Still, reptiles just didn’t bother me much. Even much later in life we had a few pet snakes that my sons loved playing with. One African ball python was rescued from a friend, and we named her Elbows – naturally since she didn’t have any. another rescue python was named Knuckles. A much more aggressive albino California King Snake was a rescue I named Mahonri Moriancomr. IYKYK.

But in my teen and solo years in Alabama, I just avoided snakes. I saw them often enough, but always avoided them. At one point we were out on our boat and found a shallow sand bar to swim on, until dozens of moccasins appeared in the water all around us. We all climbed into the boat in what must have been record time. 

The water was absolutely a hot spot for them. And we lived on the water – on a slew no less. That slew was sort of our own private world – connected to Lake Tuscaloosa and the Black Warrior River, but like a long private drive. The slew was probably 400-500 feet long and had a bit of a dog leg bend to it so you couldn’t see the open lake from our boat ramp. 

Not long after we moved into this house we took on the monumental effort of dredging the slew. Dad and us boys stacked sandbags across the mouth of the slew – about 40 feet across, and then ran a gas pump for about a week and a half to drain the slew. Once all but dry, dad hired Gurganus and Sons Excavating to go down in the sludge and drake it down to the bedrock. I can’t explain why, but I loved these projects! We got to play in the dirt like with matchbox cars, but on a much larger scale!

Once we removed the sandbag wall and refilled the slew, it was our little paradise. But even paradise had its storms. And for whatever reason, storms would send pieces of people’s boat docks, boats, or whatever else down the slew where my brothers and I assembled what we called the “garbage barge.” It didn’t look like garbage, but it was made of scrap floats and boards and such, so we gave it an appropriate name. 

We even had a full cinder block tied to a 20 foot rope as an anchor. We would take the SS Garbage Barge into the lake, drop anchor, then swim down and see how long we could walk along the bottom carrying the cinder block before we had to come back up for air. Chris could also do it furry and for longer time that me, but I was always trying to catch his time. 
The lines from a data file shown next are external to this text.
Lemma take_knock_bucket_wf c user fp e src now ok idx e' :
  entry_wf c user fp e → config_wf c → clock_ok now →
  take_knock_bucket c e src now = ((ok, idx), e') →
  entry_wf c user fp e' ∧ same_replay e e' ∧ newprefix e' = newprefix e ∧ sig1_cache e' = sig1_cache e.
Proof.
  intros He Hcfg Hc. unfold take_knock_bucket.
  destruct (prefix_slot c e src now) as [i slots] eqn:Eslot.
  destruct (prefix_slot_spec _ _ _ _ _ _ _ _ He Hcfg Hc Eslot) as (Hl & Hnd & Hf & slot & Hi & Hp).
  rewrite Hi. destruct (bucket_take (bucket slot) now) as [ok' b] eqn:Eb. intros [= <- <- <-].
  destruct (proj1 (Forall_lookup _ _) Hf _ _ Hi) as [Hbw Hbb].
  apply bucket_take_spec in Eb as (Hb' & Hburst & _); [|done..].
  split; [|done]. apply entry_wf_slots; [done|by autorewrite with lens| |].
  - rewrite list_fmap_insert. proj_simpl. rewrite Hp.
    rewrite list_insert_id; [done|]. by rewrite list_lookup_fmap, Hi, <- Hp.
  - apply Forall_insert; [done|]. proj_simpl. split; [done|congruence].
Qed.

Lemma entry_wf_newsig1 c user fp e b :
  entry_wf c user fp e → bucket_wf b → entry_wf c user fp (e <| newsig1 := b |>).
Proof. intros [] ?. by split. Qed.

Lemma entry_wf_newprefix c user fp e b :
  entry_wf c user fp e → bucket_wf b → entry_wf c user fp (e <| newprefix := b |>).
Proof. intros [] ?. by split. Qed.

Lemma entry_wf_sig1 c user fp e l :
  entry_wf c user fp e → Forall (sig1_valid user fp) l → len l ≤ Z.max (sig1_cache_size c) 1 →
  entry_wf c user fp (e <| sig1_cache := l |>).
Proof. intros [] ? ?. by split. Qed.

Lemma delete_length_lookup {X} (l : list X) i x :
  l !! i = Some x → x :: delete i l ≡ₚ l.
Proof.
  intros Hi. rewrite <- (take_drop_middle l i x Hi) at 2. rewrite delete_take_drop. solve_Permutation.
Qed.

(** Step 4 leaves a valid entry; when it lets the KNOCK through, its sig1 is
    in the cache, hence was verified. *)
Lemma check_sig1_wf c blob k now e vb drop e' vb' :
  entry_wf c (k_user k) (k_key_fp k) e → bucket_wf vb → clock_ok now →
  key_fp blob = k_key_fp k → auth (k_user k) blob →
  check_sig1 c blob k now e vb = (drop, e', vb') →
  entry_wf c (k_user k) (k_key_fp k) e' ∧ bucket_wf vb' ∧ same_replay e e' ∧
  (drop = None → sig1_valid (k_user k) (k_key_fp k) (k_sig1 k)) ∧
  (∀ r, drop = Some r → r = RateLimited ∨ r = BadSig1).
Proof.
  intros He Hvb Hc Hfp Hauth. unfold check_sig1. destruct (position _ _) as [pos|] eqn:Ep.
  - intros [= <- <- <-]. apply position_Some in Ep as (x & Hx & Heq%bytes_eqb_true).
    rewrite Hx. cbn [default]. pose proof (delete_length_lookup _ _ _ Hx) as Hperm.
    pose proof (ew_sig1 _ _ _ _ He) as Hv. split_and!; try done.
    + apply entry_wf_sig1; [done|by rewrite Hperm|]. unfold len. rewrite Hperm. apply He.
    + intros _. rewrite <- Heq. by apply (proj1 (Forall_lookup _ _) Hv _ _ Hx).
  - destruct (bucket_take (newsig1 e) now) as [ok1 b1] eqn:E1.
    apply bucket_take_spec in E1 as (Hb1 & _); [|by apply He|done].
    pose proof (entry_wf_newsig1 _ _ _ _ _ He Hb1) as He1.
    destruct ok1; cbn [negb]; [|intros [= <- <- <-]; split_and!; try done; intros ? [= <-]; auto].
    destruct (bucket_take vb now) as [ok2 b2] eqn:E2.
    apply bucket_take_spec in E2 as (Hb2 & _); [|done..].
    destruct ok2; cbn [negb]; [|intros [= <- <- <-]; split_and!; try done; intros ? [= <-]; auto].
    destruct (verify _ _ _ _) as [[]|] eqn:Ev; cbn [is_ok negb]; [|intros [= <- <- <-]; split_and!; try done; intros ? [= <-]; auto].
    intros [= <- <- <-].
    assert (sig1_valid (k_user k) (k_key_fp k) (k_sig1 k)) as Hvalid by (by exists blob).
    split_and!; try done. apply entry_wf_sig1; [done| |].
    + apply Forall_take. constructor; [done|apply He].
    + unfold len. rewrite length_take. lia.
Qed.

Lemma take_rate_limits_wf c user fp e vb src now ok slot e' vb' :
  entry_wf c user fp e → bucket_wf vb → config_wf c → clock_ok now →
  take_rate_limits c e vb src now = ((ok, slot), e', vb') →
  entry_wf c user fp e' ∧ bucket_wf vb' ∧ same_replay e e'.
Proof.
  intros He Hvb Hcfg Hc. unfold take_rate_limits.
  destruct (take_knock_bucket c e src now) as [[ok1 i] e1] eqn:E1.
  destruct (take_knock_bucket_wf _ _ _ _ _ _ _ _ _ He Hcfg Hc E1) as (He1 & Hs1 & Hn1 & _).
  destruct ok1; cbn [negb]; [|by intros [= <- <- <- <-]].
  destruct (bucket_take (newprefix e1) now) as [ok2 b2] eqn:E2.
  apply bucket_take_spec in E2 as (Hb2 & _); [|by apply He1|done].
  pose proof (entry_wf_newprefix _ _ _ _ _ He1 Hb2) as He2.
  set (is_good := match _ with Some s => good s | None => false end).
  destruct (bucket_take vb now) as [ok3 b3] eqn:E3.
  apply bucket_take_spec in E3 as (Hb3 & _); [|done..].
  destruct is_good, ok2; cbn [negb]; intros [= <- <- <- <-]; done.
Qed.

Lemma mark_good_wf c user fp slot e :
  entry_wf c user fp e → entry_wf c user fp (mark_good slot e) ∧ same_replay e (mark_good slot e).
Proof.
  intros He. pose proof He as [_ _ Hl Hnd Hf _ _ _ _]. unfold mark_good.
  destruct (knock_buckets e !! slot) as [s|] eqn:Hs; [|done]. split; [|done].
  apply entry_wf_slots; [done|by autorewrite with lens| |].
  - rewrite list_fmap_insert. rewrite list_insert_id; [done|]. by rewrite list_lookup_fmap, Hs.
  - apply Forall_insert; [done|]. by apply (proj1 (Forall_lookup _ _) Hf _ _ Hs).
Qed.

(** The state an accepted KNOCK leaves its entry in. *)
Definition consumes (c : KnockServerConfig) (k : Knock) (d : bytes) (e e' : Entry) (p : Z) : Prop :=
  last_nonce e < k_nonce k ∧ last_nonce e' = k_nonce k ∧ last_knock_hash e' = knock_hash d ∧
  last_accept e' = None ∧ pending e' = pending e + p.

(** What steps 5 to 11 do for each verdict. *)
Definition entry_outcome (s : KnockState) (blob : bytes) (k : Knock) (d : bytes)
    (now : Z) (e e' : Entry) (v : Verdict) : Prop :=
  match v with
  | VAccept p =>
      consumes (cfg s) k d e e' 1 ∧ nonce_floor s ≤ k_nonce k ∧
      pending e < max_pending (cfg s) ∧
      verify blob NS_KNOCK (k_signed k) (k_sig2 k) = Ok tt ∧
      choose_host_key (host_keys s) k (pa_full_hostkey p) d = Some (pa_host_key p) ∧
      p = {| pa_user := k_user k; pa_key_fp := k_key_fp k; pa_knock_hash := knock_hash d;
             pa_host_key := pa_host_key p;
             pa_full_hostkey := negb (Z.land (k_flags k) FLAG_NEED_HOSTKEY =? 0);
             pa_eph_c := k_eph_c k; pa_knock_len := len d |}
  | VResend a =>
      same_replay e e' ∧ k_nonce k = last_nonce e ∧ knock_hash d = last_knock_hash e ∧
      ∃ expiry, last_accept e = Some (a, expiry) ∧ now < expiry
  | VDrop (TooManyPending | NoHostKey) =>
      consumes (cfg s) k d e e' 0 ∧ verify blob NS_KNOCK (k_signed k) (k_sig2 k) = Ok tt
  | VDrop _ => same_replay e e'
  end.

Lemma handle_entry_spec s blob k now src d e vb v e' vb' :
  entry_wf (cfg s) (k_user k) (k_key_fp k) e → bucket_wf vb → config_wf (cfg s) → clock_ok now →
  handle_entry s blob k now src d e vb = (v, e', vb') →
  entry_wf (cfg s) (k_user k) (k_key_fp k) e' ∧ bucket_wf vb' ∧ entry_outcome s blob k d now e e' v.
Proof.
  intros He Hvb Hcfg Hc. unfold handle_entry.
  destruct (_ && _) eqn:Esame.
  { zbool. unfold retransmit. destruct (last_accept e) as [[a x]|] eqn:Ea; [|by intros [= <- <- <-]].
    destruct (Z.ltb_spec now x); [|by intros [= <- <- <-]].
    destruct (take_knock_bucket _ e src now) as [[ok i] e1] eqn:E1.
    destruct (take_knock_bucket_wf _ _ _ _ _ _ _ _ _ He Hcfg Hc E1) as (He1 & Hs1 & _).
    destruct ok; cbn [negb]; intros [= <- <- <-]; split_and!; try done.
    cbn. split_and!; try done. by exists x. }
  destruct (_ || _) eqn:Eold; [by intros [= <- <- <-]|]. zbool.
  destruct (take_rate_limits _ _ _ _ _) as [[[ok slot] e1] vb1] eqn:E1.
  destruct (take_rate_limits_wf _ _ _ _ _ _ _ _ _ _ _ He Hvb Hcfg Hc E1) as (He1 & Hvb1 & Hs1).
  destruct ok; cbn [negb]; [|by intros [= <- <- <-]].
  destruct (verify _ _ _ _) as [[]|] eqn:Ev; cbn [is_ok negb]; [|by intros [= <- <- <-]].
  destruct (mark_good_wf _ _ _ slot _ He1) as [He2 Hs2].
  set (e2 := mark_good slot e1) in *.
  assert (Hsame : same_replay e e2) by (unfold same_replay in *; intuition congruence).
  clearbody e2. clear e1 E1 He1 Hs1 Hs2.
  set (e3 := e2 <| last_nonce := k_nonce k |> <| last_knock_hash := knock_hash d |> <| last_accept := None |>).
  assert (He3 : entry_wf (cfg s) (k_user k) (k_key_fp k) e3).
  { destruct He2, He. split; try done. unfold e3; proj_simpl. lia. }
  assert (Hcons : consumes (cfg s) k d e e3 0).
  { destruct Hsame as (?&?&?&?). unfold consumes, e3. proj_simpl. split_and!; [lia|done..|lia]. }
  assert (pending e3 = pending e) as Hpe by (destruct Hcons as (_&_&_&_&?); lia).
  destruct (Z.leb_spec (max_pending (cfg s)) (pending e3)); [by intros [= <- <- <-]|].
  destruct (choose_host_key _ _ _ _) as [i|] eqn:Ech; [|by intros [= <- <- <-]].
  intros [= <- <- <-]. split_and!; [|done|].
  - destruct He3. split; try done. proj_simpl. lia.
  - cbn. destruct Hcons as (?&?&?&?&?). split_and!; try done; [|lia..]. unfold consumes. proj_simpl.
    split_and!; [done..|lia].
Qed.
One one calm summer afternoon I was on the Garbage Barge alone. I had two cane poles and a cup of worms, and I didn’t even care if I caught anything. We had to use larger hooks to avoid wasting all our time on the tiny bream that would devour our bait. I was lost in the peace of just enjoying the lazy drift that I didn’t notice the raft had drifted under a low hanging tree. 

When a branch tickled my ear, I batted it away nonchalantly. I realized I was now under a tree but didn’t care. Then the branch tickled my ear again before it rested on my shoulder. But not licking a branch typically would. It occurred to me to be still. A cottonmouth had been resting in the tree branch, and my shoulder provided a perfect ladder down. I felt it slither from my left shoulder, behind my neck and my mullet – it was a great mullet – and down my right shoulder. Its tail tickled my barren back.

I was frozen. 

It was only about four or five feet long, but it was healthy. It managed to slither down to my hands, still holding a cane pole. I ever so slowly lifted my hands and moved them in the same direction, keeping the snake’s mouth facing away from me. I lowered my hands and the cane pole until both were practically submerged in the water. The stow away snake slithered into the water and off my hands. The cane pile went in the water just as slowly. 

It wasn’t until after the snake and the cane pole left my hands that I felt the rush of what was happening. I let out a BLEHEHEHEHE! kind of blood curdling yell once it wasn’t safe to do so. I looked around to see that there were no more unwanted guests, picked up the paddle, and guided the garage barge back to the dock. 

I had experienced enough of nature for the day, and that was saying a lot for me. I also decided I didn’t want to ever again have an uninvited snake around my neck.